Par contre, si le travailleur est victime d'une lésion psychologique due au harcèlement, la présomption de l'article 28 n'est aucunement utile, puisque le diagnostic d'une telle lésion en est un de maladie et non de blessure. Cet article permet de présumer la survenance d'une lésion professionnelle seulement si le travailleur prouve avoir subi une blessure au travail.

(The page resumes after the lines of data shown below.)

Record ControlUser := mkControlUser { cu_username : string; cu_email : option string }.
Record ControlOrg := mkControlOrg { cg_name : string; cg_full_name : option string }.
Record ControlRepo := mkControlRepo { co_owner : string; co_name : string; co_html_url : option string }.
Record ControlPull := mkControlPull { cp_number : Z; cp_url : string; cp_html_url : option string }.

(** [response.json()] of the answers. *)
Class AdminCodec := {
  control_user_from_str : string → result string ControlUser;
  control_org_from_str : string → result string ControlOrg;
  control_repo_from_str : string → result string ControlRepo;
  control_pull_from_str : string → result string ControlPull
}.

(** What a POST to a URL, with a bearer token and a body, gives. *)
Class ControlPost (T : Type) := {
  post_json : string → string → json → stateful T string HttpResponse
}.

Section Commands.
Context `{HexLib} `{PgOptions} `{GitHook.HttpLib} `{AdminCodec} {T R : Type} `{ControlPost T} `{RepoMappingRepository R}.

(** What a command works on: the control service and the database. *)
Abbreviation command := (stateful (T * R) (fault AdminError)).

Definition admin_post {X} (config : ControlClientConfig) (path : string) (payload : json) (decode : string → result string X)
    : command X := λ s,
  let '(r, t) := post_json (endpoint config path) (clc_token config) payload s.1 in
  (match r with
   | Err err => Err (Raised (AeControlRequest err))
   | Ok response =>
       if negb (is_success response) then
         Err (Raised (AeControlResponse ("control request failed: " +:+ status_display (hr_status response) +:+ " " +:+
           text_or_default response)))
       else map_err (λ err, Raised (AeControlRequest err)) (hr_body response ≫= decode)
   end, (t, s.2)).

Definition upsert_mapping_command (record : RepoMappingRecord) : command unit := λ s,
  let '(r, store) := upsert_mapping record s.2 in (map_err (λ err, Raised (AeStorage err)) r, (s.1, store)).

Definition after (prefix : string) (o : option string) (suffix : string) : string :=
  from_option (λ x, prefix +:+ x +:+ suffix) "" o.

(** The line that is printed; nothing is printed for a mapping. *)
Definition run_command (get_var : environment) (c : AdminCommand) : command (option string) :=
  match c with
  | AdMap forgejo pubkey identifier =>
      forgejo ← attempt (map_err AeCore (ForgejoRepo_parse forgejo));
      mapping ← attempt (map_err AeCore (RepoMapping_new (fr_owner forgejo) (fr_name forgejo) pubkey identifier));
      record ← expect (ok (RepoMappingRecord_new mapping));
      storage ← attempt (map_err AeStorageConfig (state_storage_from_env get_var));
      _ ← attempt (map_err AeStorage (write_connect_options storage));
      _ ← expect (ok (pool_options storage));
      _ ← upsert_mapping_command record;
      mret None
  | AdCreateUser username email password full_name must_change_password send_notify =>
      config ← attempt (ControlClientConfig_from_env get_var);
      user ← admin_post config "/control/users" (admin_user_payload username email password full_name must_change_password send_notify)
               control_user_from_str;
      mret (Some ("created user " +:+ cu_username user +:+ after " (" (cu_email user) ")"))
  | AdCreateOrg owner name full_name description visibility =>
      config ← attempt (ControlClientConfig_from_env get_var);
      org ← admin_post config "/control/orgs" (admin_org_payload owner name full_name description visibility) control_org_from_str;
      mret (Some ("created org " +:+ cg_name org +:+ after " (" (cg_full_name org) ")"))
  | AdCreateRepo owner name description private auto_init =>
      config ← attempt (ControlClientConfig_from_env get_var);
      repo ← admin_post config "/control/repos" (admin_repo_payload owner name description private auto_init) control_repo_from_str;
      mret (Some ("created repo " +:+ co_name repo +:+ " (" +:+ co_owner repo +:+ ")" +:+ after " " (co_html_url repo) ""))
  | AdCreatePull owner repo head base title body =>
      config ← attempt (ControlClientConfig_from_env get_var);
      pull ← admin_post config "/control/pulls" (admin_pull_payload owner repo head base title body) control_pull_from_str;
      mret (Some ("created pull #" +:+ pretty (cp_number pull) +:+ " (" +:+ cp_url pull +:+ ")" +:+ after " " (cp_html_url pull) ""))
  end.

Definition run (help : string) (args : list string) (get_var : environment) : command (option string) :=
  cli ← attempt (map_err AeCli (AdminCli_parse args));
  if ad_help cli then mret (Some help)
  else
    c ← attempt (ok_or (AeCli AdMissingCommand) (ad_command cli));
    run_command get_var c.
End Commands.

(** ** Commands written and read *)

Definition flag (name value : string) : list string := [name; value].
Definition opt_flag (name : string) (value : option string) : list string := from_option (flag name) [] value.
Definition opt_switch (name : string) (value : option bool) : list string := if is_some value then [name] else [].

(** The arguments of a command, as the help describes them. *)
Definition command_args (c : AdminCommand) : list string :=
  match c with
  | AdMap forgejo pubkey identifier =>
      "map" :: flag "--forgejo" forgejo ++ flag "--pubkey" pubkey ++ flag "--identifier" identifier
  | AdCreateUser username email password full_name must_change_password send_notify =>
      "create-user" :: flag "--username" username ++ flag "--email" email ++ flag "--password" password ++
        opt_flag "--full-name" full_name ++ opt_switch "--must-change-password" must_change_password ++
        opt_switch "--send-notify" send_notify
  | AdCreateOrg owner name full_name description visibility =>
      "create-org" :: flag "--owner" owner ++ flag "--name" name ++ opt_flag "--full-name" full_name ++
        opt_flag "--description" description ++ opt_flag "--visibility" visibility
  | AdCreateRepo owner name description private auto_init =>
      "create-repo" :: flag "--owner" owner ++ flag "--name" name ++ opt_flag "--description" description ++
        opt_switch "--private" private ++ opt_switch "--auto-init" auto_init
  | AdCreatePull owner repo head base title body =>
      "create-pull" :: flag "--owner" owner ++ flag "--repo" repo ++ flag "--head" head ++ flag "--base" base ++
        flag "--title" title ++ opt_flag "--body" body
  end.

(** A switch can be given or left out, not turned off. *)
Definition expressible (c : AdminCommand) : Prop :=
  match c with
  | AdCreateUser _ _ _ _ must_change_password send_notify => must_change_password ≠ Some false ∧ send_notify ≠ Some false
  | AdCreateRepo _ _ _ private auto_init => private ≠ Some false ∧ auto_init ≠ Some false
  | _ => True
  end.

(** Whatever is read, is expressible. *)
Lemma switch_on on name : switch on name ≠ Some false.
Proof. unfold switch. by case_bool_decide. Qed.

Lemma commands_expressible args c :
  parse_map args = Ok c ∨ parse_create_user args = Ok c ∨ parse_create_org args = Ok c ∨ parse_create_repo args = Ok c ∨
  parse_create_pull args = Ok c → expressible c.
Proof.
  unfold parse_map, parse_create_user, parse_create_org, parse_create_repo, parse_create_pull.
  intros [E|[E|[E|[E|E]]]]; apply bind_Ok in E as ([values on] & _ & E);
    repeat apply bind_Ok in E as (? & _ & E); injection E as <-; simpl; auto using switch_on.
Qed.

Lemma parsed_expressible args : ∀ help c h, parse_from_os args help = Ok (mkAdminCli (Some c) h) → expressible c.
Proof.
  induction args as [|value args IH]; intros help c h; [done|]. cbn [parse_from_os]. case_bool_decide; [apply IH|]. intros E.
  apply (commands_expressible args). revert E.
  repeat (match goal with |- (if ?b then _ else _) = _ → _ => destruct b end;
    [intros (c' & Hc & [= <- _])%bind_Ok; by auto|]).
  done.
Qed.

Pour ce qui est de l'article 29, il permet la preuve par présomption en autant que la maladie soit énumérée à l'annexe I de la Loi. À cette annexe, aucune maladie à caractère psychologique n'est énumérée. En outre, sans le bénéfice de la présomption légale, la preuve doit démontrer que la lésion est reliée au travail. Tout travailleur qui est victime d'une lésion causée par un acte de violence au travail, alors qu'il s'adonnait à une activité personnelle, est exclue de la LATMP. Si le travailleur souhaite être indemnisé pour une maladie professionnelle, il devra rencontrer le fardeau imposé par l'article 30 de la LATMP. À cet effet, il devra convaincre la CSST ou le Tribunal que sa lésion psychologique est caractéristique du travail et reliée aux risques particuliers de ce travail.

Somme toute, les victimes de violence psychologique ne bénéficient d'aucune présomption prévue par le législateur. Ces victimes doivent faire la preuve qu'elles ont été victimes d'une lésion professionnelle et «la situation particulière du harcèlement est encore très problématique et très peu sujette à indemnisation», précise Me Dufour. Une avenue reste toutefois possible pour les victimes: la Loi d'indemnisation des victimes d'actes criminels.

Pour sa part, Me Lafond croit que l'absence de distinction à la LATMP entre une lésion professionnelle à caractère organique et psychologique permet de «transposer les approches et principes jurisprudentiels élaborés pour les premières aux secondes». À moins que la cause d'une lésion psychologique soit multifactorielle... ce qui ne manque pas de compliquer les choses, précise Me Lafond.

1 Conférence intitulée «L'indemnisation des lésions psychologiques liées au travail: dernières tendances», prononcée par Me Reine Lafond.

2 À ce sujet, voir l'affaire Pacheco et Hôpital de Montréal [1996] CALP qui soulève une réflexion sur l'indemnisation des lésions professionnelles peu importe leur cause. Présentement en appel devant la Cour d'appel

3 Chaput c. STCUM [1992] R.J.Q. 1774, 1785.

4 Patoine et CHEP Canada Inc. [1995] BRP. 210.